On Wednesday, students will again take centre stage in the political theatre over guns that has gripped the country since the Feb. 14 shooting at Marjory Stoneman Douglas High School in Parkland, Florida.

The national walkout will last 17 minutes, beginning at 10 a.m. local time, to commemorate the 17 victims who lost their lives in the Florida massacre. It was the deadliest school shooting since 20 children and six adults were shot dead at Sandy Hook more than five years ago.

The walkout has won the support of many school districts and civil rights organizations, including the American Civil Liberties Union. More than 2,500 walkouts are scheduled across the country, according to the organizer’s website, including at Marjory Stoneman and Columbine high schools.
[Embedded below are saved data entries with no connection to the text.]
Lemma msim_ret {A} (a : A) : msim (mret a) (mret a).
Proof. by intros s1 s2 Hsim. Qed.
Lemma msim_throw {A} e : msim (A := A) (throw e) (throw e).
Proof. by intros s1 s2 Hsim. Qed.
Lemma msim_gets {A} (f : W → A) : msim (gets f) (gets f).
Proof. intros s1 s2 Hsim. split; [|done]. simpl. by rewrite (proj1 Hsim). Qed.
Lemma msim_modify f : msim (modify f) (modify f).
Proof. intros s1 s2 Hsim. split; [done|]. simpl. rewrite <-(proj1 Hsim). by apply sim_env. Qed.
Lemma msim_emit e e' : e' = printed e → msim (emit e) (emit e').
Proof. intros -> s1 s2 Hsim. split; [done|]. simpl. rewrite <-(proj1 Hsim). by apply sim_emit. Qed.
Lemma msim_bind {A B} (m1 m2 : awaitable W A) (k1 k2 : A → awaitable W B) :
  msim m1 m2 → (∀ a, msim (k1 a) (k2 a)) → msim (m1 ≫= k1) (m2 ≫= k2).
Proof.
  intros Hm Hk s1 s2 Hsim. unfold mbind, awaitable_bind. destruct (Hm s1 s2 Hsim) as [Hr Hs].
  destruct (m1 s1) as [r1 s1'], (m2 s2) as [r2 s2']. simpl in *. subst r2.
  destruct r1; [by apply Hk|done..].
Qed.
Lemma msim_loop {S A} fuel (b1 b2 : S → awaitable W (S + A)) : (∀ x, msim (b1 x) (b2 x)) →
  ∀ x, msim (loop fuel b1 x) (loop fuel b2 x).
Proof.
  intros Hb. induction fuel as [|fuel IH]; intros x; simpl; [by intros s1 s2 Hsim|].
  apply msim_bind; [done|]. intros [x'|a]; [done|apply msim_ret].
Qed.
Lemma msim_co_await `{!Cancellation W} {A} (m1 m2 : awaitable W A) :
  msim m1 m2 → msim (co_await m1) (co_await m2).
Proof.
  intros Hm s1 s2 Hsim. unfold co_await. rewrite (proj1 Hsim).
  destruct (await_throws (env s2)); [done|by apply Hm].
Qed.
Mauser, a retired Colorado Department of Transportation employee, has attended dozens of gun-control demonstrations since the Columbine massacre. But he has grown cautiously optimistic about the prospects for change because of the new student involvement.

“These kids, it’s their lives. They’re not going to be distracted about Russia, about other things,” Mauser said.

The shoe memorial is reminiscent of a monument on the Danube River near the Hungarian Parliament in Budapest commemorating thousands of people, including Jews, killed by fascists in the 1940s.

Many Canadian cities have marked the National Day of Remembrance and Action on Violence Against Women on Dec. 6 with similar “shoe memorials.”